Pulmonary graphics display
This continuous display consists of graphs and numerical values of the various parameters measured, such as mean airway pressure (MAP), peak inspiratory pressure (PIP), positive end expiratory pressure (PEEP), inspiratory and expiratory tidal volumes (TV), compliance and work of breathing (WOB). Clinicians can use these values displayed in real time and optimize the ventilatory assistance close to normal respiratory physiology. These measurements can be significantly variable because of constantly changing dynamics in babies. However, it does help the clinician to assess the trend and make changes in the ventilator support as needed for a given clinical situation. Assessment of real time pulmonary graphics is now the accepted standard of care in most neonatal intensive care units in the USA.34
Basic wave forms
The three basic pulmonary wave forms displayed are pressure, volume and flow. The typical pressure wave form has upward (inspiration) and downward (expiration) scalars. The peak of the upward scalars represents the PIP and the area under this curve represents the MAP. The inspiratory time (IT), flow and frequency can be determined from this tracing (Figure 1). Oxygenation is a function of MAP. MAP can be increased by increasing the PEEP, PIP, IT, flow and/or frequency (Figure 2). Ventilation is a function of tidal volume and frequency. In this scalar machine triggered breaths will have no negative deflection at the start. The patient triggered breaths will have negative deflection at the start if the breaths are being pressure triggered. The greater the patient's effort to trigger the breaths the greater will be the negative deflection. There will be no deflections seen with flow triggering. If PEEP is added the baseline will be above zero.

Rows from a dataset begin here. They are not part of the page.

Lemma foldl_keeps {S X B} (f : S → X → S) (g : S → B) (l : list X) :
  (∀ s x, g (f s x) = g s) → ∀ s, g (foldl f s l) = g s.
Proof.
  intros Hstep. induction l as [| x l IH]; intros s; simpl; [done |].
  by rewrite IH.
Qed.

(** Reconciling the cars leaves the static collections alone. *)
Lemma reconcile_statics (rnd : nat → nat) (A : Assets) (w : World)
    (positions : list CarJson) :
  statics (updateCars rnd A (run (getCars (Ok positions)) w)) = statics w.
Proof.
  unfold updateCars.
  rewrite foldl_keeps, foldl_keeps.
  - change (statics (getCars_ok positions w) = statics w).
    rewrite getCars_ok_loops, foldl_keeps; [done |].
    intros s car.
    destruct (car_step_frame s car) as (F1 & _ & F3 & F4 & _).
    unfold statics. by rewrite F1, F3, F4.
  - intros s r. unfold retire_from_scene.
    destruct (obj_id (heap s) r); [| done]. by case_bool_decide.
  - intros s r. unfold car_setup_step, dress_car.
    repeat case_match; done.
Qed.

(** What one reconciliation guarantees in every state: each tracked car
    carries an identity of the snapshot, each identity of the snapshot is
    tracked, each object of the scene that [updateCars] takes for a car
    (truthy identity, mesh of a car model) carries an identity of the
    snapshot. *)
Lemma reconcile_follows_snapshot (rnd : nat → nat) (A : Assets) (w : World)
    (positions : list CarJson) :
  let w' := updateCars rnd A (run (getCars (Ok positions)) w) in
  (∀ r, r ∈ cars w' →
        ∃ i, obj_id (heap w') r = Some i ∧ i ∈ car_id <$> positions) ∧
  (∀ car, car ∈ positions → tracked w' (car_id car)) ∧
  (∀ r, r ∈ scene_objects w' → is_car_in_scene A (heap w') r = true →
        ∃ i, obj_id (heap w') r = Some i ∧ i ∈ car_id <$> positions).
Proof.
  intros w'.
  assert (in_step positions w') as [Hon Htr]
    by apply updateCars_in_step, getCars_ok_in_step.
  destruct (updateCars_settled rnd A (run (getCars (Ok positions)) w))
    as [Q1 _]. fold w' in Q1.
  assert (∀ r, r ∈ cars w' →
               ∃ i, obj_id (heap w') r = Some i ∧ i ∈ car_id <$> positions)
    as Hcars.
  { intros r Hin. specialize (Hon r Hin). unfold on_server in Hon.
    destruct (obj_id (heap w') r) as [i |]; [| done].
    exists i. split; [done |]. by apply bool_decide_eq_true_1 in Hon. }
  split_and!; try done.
  intros r Hin Hcar. destruct (Q1 r Hin Hcar) as (i & Hid & r' & Hr' & Hid').
  exists i. split; [done |].
  destruct (Hcars r' Hr') as (i' & Hi' & Hpos). congruence.
Qed.

(** C1 fails on the code when [carModels] is empty.  The car of the first
    snapshot enters the scene in [setupObjects], with the mesh of the
    cube.  The next snapshot is empty: [getCars] drops the car from
    [cars], but [updateCars] recognises cars by the mesh of a car model
    and leaves the object in the scene.  A snapshot with a new car tracks
    it and does not add it to the scene. *)
Theorem updateCars_without_models (rnd : nat → nat) :
  cars (first_draw rnd) = [0] ∧
  scene_objects (first_draw rnd) = [0] ∧
  (let w := updateCars rnd cube_only
              (run (getCars (Ok [])) (first_draw rnd)) in
   cars w = [] ∧ scene_objects w = [0] ∧
   obj_id (heap w) 0 = Some "c1") ∧
  (let w := updateCars rnd cube_only
              (run (getCars (Ok [car_at 0 0 (Some "Up");
                                 {| car_id := "c2"; car_x := 3; car_y := 0;
                                    car_z := 3; car_direction := None;
                                    car_futureX := 3; car_futureZ := 3 |}]))
                 (first_draw rnd)) in
   cars w = [0; 1] ∧ scene_objects w = [0] ∧
   obj_id (heap w) 1 = Some "c2").
Proof. cbv zeta. split_and!; reflexivity. Qed.

(** The same with a car model loaded and a car whose identity is the empty
    string: the test [obj.id && ..] of [updateCars] skips it, and it stays
    in the scene after the server has stopped reporting it. *)
Lemma updateCars_falsy_identity :
  let rnd := λ _ : nat, 0 in
  let nameless :=
    {| car_id := ""; car_x := 0; car_y := 0; car_z := 0;
       car_direction := None; car_futureX := 0; car_futureZ := 0 |} in
  let w1 := updateCars rnd one_model
              (run (getCars (Ok [nameless])) empty_world) in
  let w2 := updateCars rnd one_model (run (getCars (Ok [])) w1) in
  scene_objects w1 = [0] ∧ cars w2 = [] ∧ scene_objects w2 = [0].
Proof. cbv zeta. split_and!; reflexivity. Qed.

(** ** The asset cache *)

Lemma empty_loader_wf : loader_wf empty_loader.
Proof. split; simpl; intros; discriminate. Qed.

Lemma cache_get_snoc cache name b h name' b' :
  cache_get (cache ++ [(name, b, h)]) name' b'
  = match cache_get cache name' b' with
    | Some h' => Some h'
    | None => if bool_decide (name = name' ∧ b = b') then Some h else None
    end.
Proof.
  induction cache as [| [[n0 b0] h0] cache IH]; simpl; [done |].
  destruct (bool_decide (n0 = name' ∧ b0 = b')); [done | exact IH].
Qed.

(** A request for a key of the cache: the handle, and nothing else. *)
Lemma preloadModel_hit name b ro rm L h :
  cache_get (modelCache L) name b = Some h →
  preloadModel name b ro rm L = (L, Some h).
Proof. intros Hget. unfold preloadModel. by rewrite Hget. Qed.

(** A request that yields a handle: it was a hit, or the files were read
    and a new object was built at the end of the store. *)
Lemma preloadModel_some name b ro rm L L' h :
  preloadModel name b ro rm L = (L', Some h) →
  (cache_get (modelCache L) name b = Some h ∧ L' = L) ∨
  (cache_get (modelCache L) name b = None ∧
   h = length (models L) ∧
   modelCache L' = modelCache L ++ [(name, b, h)] ∧
   ∃ obj arrays,
     ro = Ok obj ∧
     loadObjWithMtl obj (mtl_text rm) b = Some arrays ∧
     models L' = models L ++ [{| cm_arrays := arrays;
                                 cm_bufferInfo := gpu L;
                                 cm_vao := S (gpu L) |}]).
Proof.
  unfold preloadModel.
  destruct (cache_get (modelCache L) name b) as [h0 |] eqn:Hget.
  - intros [= <- <-]. by left.
  - destruct ro as [| | obj]; try discriminate.
    destruct rm as [| | text]; simpl;
      destruct (loadObjWithMtl obj _ b) as [arrays |] eqn:Hload;
      try discriminate; intros [= <- <-]; right; simpl;
      (split_and!; try done); by exists obj, arrays.
Qed.

(** A request that yields [null] leaves the cache and the store alone. *)
Lemma preloadModel_none name b ro rm L L' :
  preloadModel name b ro rm L = (L', None) →
  modelCache L' = modelCache L ∧ models L' = models L.
Proof.
  unfold preloadModel.
  destruct (cache_get (modelCache L) name b) as [h0 |]; [discriminate |].
  destruct ro as [| | obj]; try (by intros [= <-]).
  destruct rm as [| | text]; simpl;
    destruct (loadObjWithMtl obj _ b); try discriminate;
    by intros [= <-].
Qed.

Lemma preloadModel_success name b ro rm L L' h :
  loader_wf L →
  preloadModel name b ro rm L = (L', Some h) →
  loader_wf L' ∧
  cache_get (modelCache L') name b = Some h ∧
  (∀ name' b' h', cache_get (modelCache L) name' b' = Some h' →
                  cache_get (modelCache L') name' b' = Some h') ∧
  (∀ k m, models L !! k = Some m → models L' !! k = Some m).
Proof.
  intros [Hvalid Hinj] Hload.
  destruct (preloadModel_some _ _ _ _ _ _ _ Hload)
    as [[Hget ->] | (Hget & -> & Hcache & obj & arrays & _ & _ & Hmodels)].
  - by split_and!.
  - assert (∀ name' b' h',
              cache_get (modelCache L') name' b' = Some h' →
              cache_get (modelCache L) name' b' = Some h' ∨
              (name' = name ∧ b' = b ∧ h' = length (models L))) as Hcases.
    { intros name' b' h'. rewrite Hcache, cache_get_snoc.
      destruct (cache_get (modelCache L) name' b') as [h0 |]; [by left |].
      case_bool_decide as Hkey; [| done].
      destruct Hkey as [-> ->]. intros [= <-]. by right. }
    split_and!.
    + split.
      * intros name' b' h' Hget'. rewrite Hmodels, length_app. simpl.
        destruct (Hcases _ _ _ Hget') as [Hold | (_ & _ & ->)]; [| lia].
        specialize (Hvalid _ _ _ Hold). lia.
      * intros n1 c1 n2 c2 h' H1 H2.
        destruct (Hcases _ _ _ H1) as [O1 | (-> & -> & ->)];
          destruct (Hcases _ _ _ H2) as [O2 | (-> & -> & E)].
        -- by eapply Hinj.
        -- subst h'. specialize (Hvalid _ _ _ O1). lia.
        -- specialize (Hvalid _ _ _ O2). lia.
        -- done.
    + rewrite Hcache, cache_get_snoc, Hget.
      by rewrite bool_decide_eq_true_2.
    + intros name' b' h' Hold. by rewrite Hcache, cache_get_snoc, Hold.
    + intros k m Hk. rewrite Hmodels. by apply lookup_app_l_Some.
Qed.

(** The colour of a face vertex: the diffuse colour of the active
    material scaled by the brightness and cut at 1, or the fixed grey. *)
Lemma vertex_color_cases (b : R) :
  (∀ m kd, Kd m = Some kd →
           vertex_color (Some m) b
           = [Rmin 1 (vx kd * b); Rmin 1 (vy kd * b); Rmin 1 (vz kd * b);
              1%R]) ∧
  (∀ m, Kd m = None → vertex_color (Some m) b = [0.6; 0.6; 0.6; 1]%R) ∧
  vertex_color None b = [0.6; 0.6; 0.6; 1]%R.
Proof.
  unfold vertex_color. split_and!; try done; intros; simpl;
    match goal with H : Kd _ = _ |- _ => by rewrite H end.
Qed.

(** Each face vertex that names a vertex adds that colour to the colour
    data, and nothing else does. *)
Lemma face_vert_step_color (b : R) (s s' : ObjState) (vert : FaceVert) :
  face_vert_step b (Some s) vert = Some s' →
  activeMaterial s' = activeMaterial s ∧
  a_color (arrays s')
  = a_color (arrays s) ++
    match fv vert with
    | Some _ => vertex_color (activeMaterial s) b
    | None => []
    end.
Proof.
  unfold face_vert_step. simpl.
  destruct (fv vert) as [v |].
  - destruct (vertices s !! v) as [p |]; simpl; [| done].
    destruct (spread (textures s) (ft vert)) as [t |]; simpl; [| done].
    destruct (spread (normals s) (fn vert)) as [n |]; simpl; [| done].
    by intros [= <-].
  - intros [= <-]. by rewrite app_nil_r.
Qed.

Lemma face_fold_none b (verts : list FaceVert) :
  foldl (face_vert_step b) None verts = None.
Proof. induction verts as [| v verts IH]; [done | exact IH]. Qed.

Lemma obj_fold_none mats b (obj : list obj_line) :
  foldl (obj_step mats b) None obj = None.
Proof. induction obj as [| l obj IH]; [done | exact IH]. Qed.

The volume wave form is similar in appearance to the pressure wave form except that the peak volume is reached earlier in pressure ventilation as opposed to the end of inspiration in volume ventilation (Figure 3). In contrast in volume targeted ventilation the peak volume delivery occurs at the end of inspiration (shark's fin appearance).
The flow wave form has two components. There is a positive deflection and a negative deflection above the base line. Deflection above the baseline represents flow into the lungs (inspiration) and deflection below the baseline represents flow away from the lungs (expiration). The highest point of the curve above and below the baseline represents peak inspiratory and peak expiratory flow. These wave forms help distinguish between pressure targeted and volume targeted breaths, inadvertent PEEP and resistance. The pressure and volume targeted breaths look different on display. The volume targeted breaths are more “square” and the pressure targeted breaths are more “sinusoidal” in shape. There is no evidence to support one flow pattern is superior compared to the other. However, squire wave might distribute gas more evenly in the lungs as the initial burst of flow at the beginning of inspiration would pop open the alveoli and allow for better gas exchange. If the expiratory flow does not return to baseline before the next breath starts there will be auto PEEP or inadvertent PEEP. If inadvertent PEEP is detected this could be corrected by decreasing the frequency, inspiratory time to give more time for expiration and sometimes by adjusting the PEEP levels (Figure 4).
The pressure volume (PV) loop is the relationship between pressure and the generated volume. This loop begins at PEEP. The inflation curve ends at PIP and the lungs start to empty. The inflation curve (upward) and the deflation curve (downward) of the loop are different and describe the mechanical properties of the lung (hysteresis). Spontaneous breaths go clockwise and the positive pressure breaths go counter clockwise. The line connecting the beginning of inflation to the end of inflation represents the dynamic compliance of the lung. The compliance is mathematically determined as the change in volume divided by the change in pressure and displayed both as a loop and numerical value on the screen. The distortion of the PV loop may indicate disturbances in the lung mechanics. The PV loop helps to optimize inflation and adequate tidal volume delivery avoiding over inflation. Inadequate hysteresis may also be indicative of inadequate flow. The pressure volume loop may be used to determine the change in compliance after surfactant therapy as the loop will become more vertical with better inflation with improving compliance. PV loop will also help to optimize inflation if the loop has a “beaked” appearance. In such situations either the pressure or the volume will need adjustment to correct the over inflation of the lung. PV loop could also be used to optimize PEEP (Figures 5 and 6). The loop will not meet at the bottom with air trapping or leaks.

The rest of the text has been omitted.